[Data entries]
════
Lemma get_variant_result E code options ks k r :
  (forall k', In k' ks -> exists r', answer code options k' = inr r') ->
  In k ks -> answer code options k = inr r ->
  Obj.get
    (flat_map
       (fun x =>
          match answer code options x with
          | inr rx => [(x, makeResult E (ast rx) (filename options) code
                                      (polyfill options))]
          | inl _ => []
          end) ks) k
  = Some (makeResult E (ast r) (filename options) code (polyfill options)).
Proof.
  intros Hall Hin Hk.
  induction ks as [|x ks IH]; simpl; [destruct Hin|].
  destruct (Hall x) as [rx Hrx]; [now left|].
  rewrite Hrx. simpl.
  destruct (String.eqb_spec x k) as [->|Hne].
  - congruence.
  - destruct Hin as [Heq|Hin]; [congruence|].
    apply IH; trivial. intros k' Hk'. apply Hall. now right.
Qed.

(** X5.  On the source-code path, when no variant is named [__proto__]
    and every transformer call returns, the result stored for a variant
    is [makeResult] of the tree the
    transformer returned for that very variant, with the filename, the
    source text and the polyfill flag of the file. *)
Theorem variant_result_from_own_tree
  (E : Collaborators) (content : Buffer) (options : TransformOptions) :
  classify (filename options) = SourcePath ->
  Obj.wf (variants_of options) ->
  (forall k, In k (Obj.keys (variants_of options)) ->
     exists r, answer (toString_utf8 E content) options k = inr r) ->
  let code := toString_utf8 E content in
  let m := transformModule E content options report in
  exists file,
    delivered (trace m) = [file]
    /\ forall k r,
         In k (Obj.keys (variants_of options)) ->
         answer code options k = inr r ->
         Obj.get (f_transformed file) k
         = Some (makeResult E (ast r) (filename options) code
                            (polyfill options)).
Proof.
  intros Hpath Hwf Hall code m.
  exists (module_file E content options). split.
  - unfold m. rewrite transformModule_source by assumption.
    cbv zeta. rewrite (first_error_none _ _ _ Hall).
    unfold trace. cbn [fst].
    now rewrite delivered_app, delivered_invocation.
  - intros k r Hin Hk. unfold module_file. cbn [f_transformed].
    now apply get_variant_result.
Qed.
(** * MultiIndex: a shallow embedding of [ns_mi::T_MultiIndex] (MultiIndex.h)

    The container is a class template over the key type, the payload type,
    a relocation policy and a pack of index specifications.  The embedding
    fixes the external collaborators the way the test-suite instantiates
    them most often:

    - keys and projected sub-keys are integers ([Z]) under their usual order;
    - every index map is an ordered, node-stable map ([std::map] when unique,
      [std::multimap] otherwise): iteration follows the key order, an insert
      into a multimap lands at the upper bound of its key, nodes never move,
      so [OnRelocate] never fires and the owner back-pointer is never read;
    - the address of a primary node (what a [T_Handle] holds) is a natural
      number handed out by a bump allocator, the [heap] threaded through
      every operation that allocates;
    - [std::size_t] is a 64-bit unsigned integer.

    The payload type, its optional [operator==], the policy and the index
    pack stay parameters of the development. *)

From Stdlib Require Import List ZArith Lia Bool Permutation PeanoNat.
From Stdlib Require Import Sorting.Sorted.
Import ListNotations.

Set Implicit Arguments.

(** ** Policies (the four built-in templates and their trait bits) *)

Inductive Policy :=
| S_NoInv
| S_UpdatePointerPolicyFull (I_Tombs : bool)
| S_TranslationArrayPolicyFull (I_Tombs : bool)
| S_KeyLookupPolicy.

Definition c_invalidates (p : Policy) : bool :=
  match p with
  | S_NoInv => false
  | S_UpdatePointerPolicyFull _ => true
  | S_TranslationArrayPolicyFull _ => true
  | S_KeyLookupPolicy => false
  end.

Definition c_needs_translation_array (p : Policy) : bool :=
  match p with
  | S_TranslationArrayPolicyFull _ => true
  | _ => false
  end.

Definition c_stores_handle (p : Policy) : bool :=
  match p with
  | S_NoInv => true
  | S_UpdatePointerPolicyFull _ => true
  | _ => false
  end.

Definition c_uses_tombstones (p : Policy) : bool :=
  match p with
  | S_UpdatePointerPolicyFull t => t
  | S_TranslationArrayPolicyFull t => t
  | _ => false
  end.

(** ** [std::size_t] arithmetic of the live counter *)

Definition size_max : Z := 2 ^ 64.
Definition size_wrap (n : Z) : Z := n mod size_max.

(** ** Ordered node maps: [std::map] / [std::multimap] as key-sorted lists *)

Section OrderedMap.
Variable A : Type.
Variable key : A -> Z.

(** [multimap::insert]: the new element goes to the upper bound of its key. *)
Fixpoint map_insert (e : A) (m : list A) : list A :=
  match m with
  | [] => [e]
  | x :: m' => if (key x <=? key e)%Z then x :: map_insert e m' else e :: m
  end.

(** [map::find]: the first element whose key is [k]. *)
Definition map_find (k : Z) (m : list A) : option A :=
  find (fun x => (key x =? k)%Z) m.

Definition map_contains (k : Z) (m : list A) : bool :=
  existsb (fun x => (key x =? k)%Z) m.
════
What needs to be done: Working through the data above, find every line holding "transformer" and copy it.

Result of this exercise:
    and every transformer call returns, the result stored for a variant
    transformer returned for that very variant, with the filename, the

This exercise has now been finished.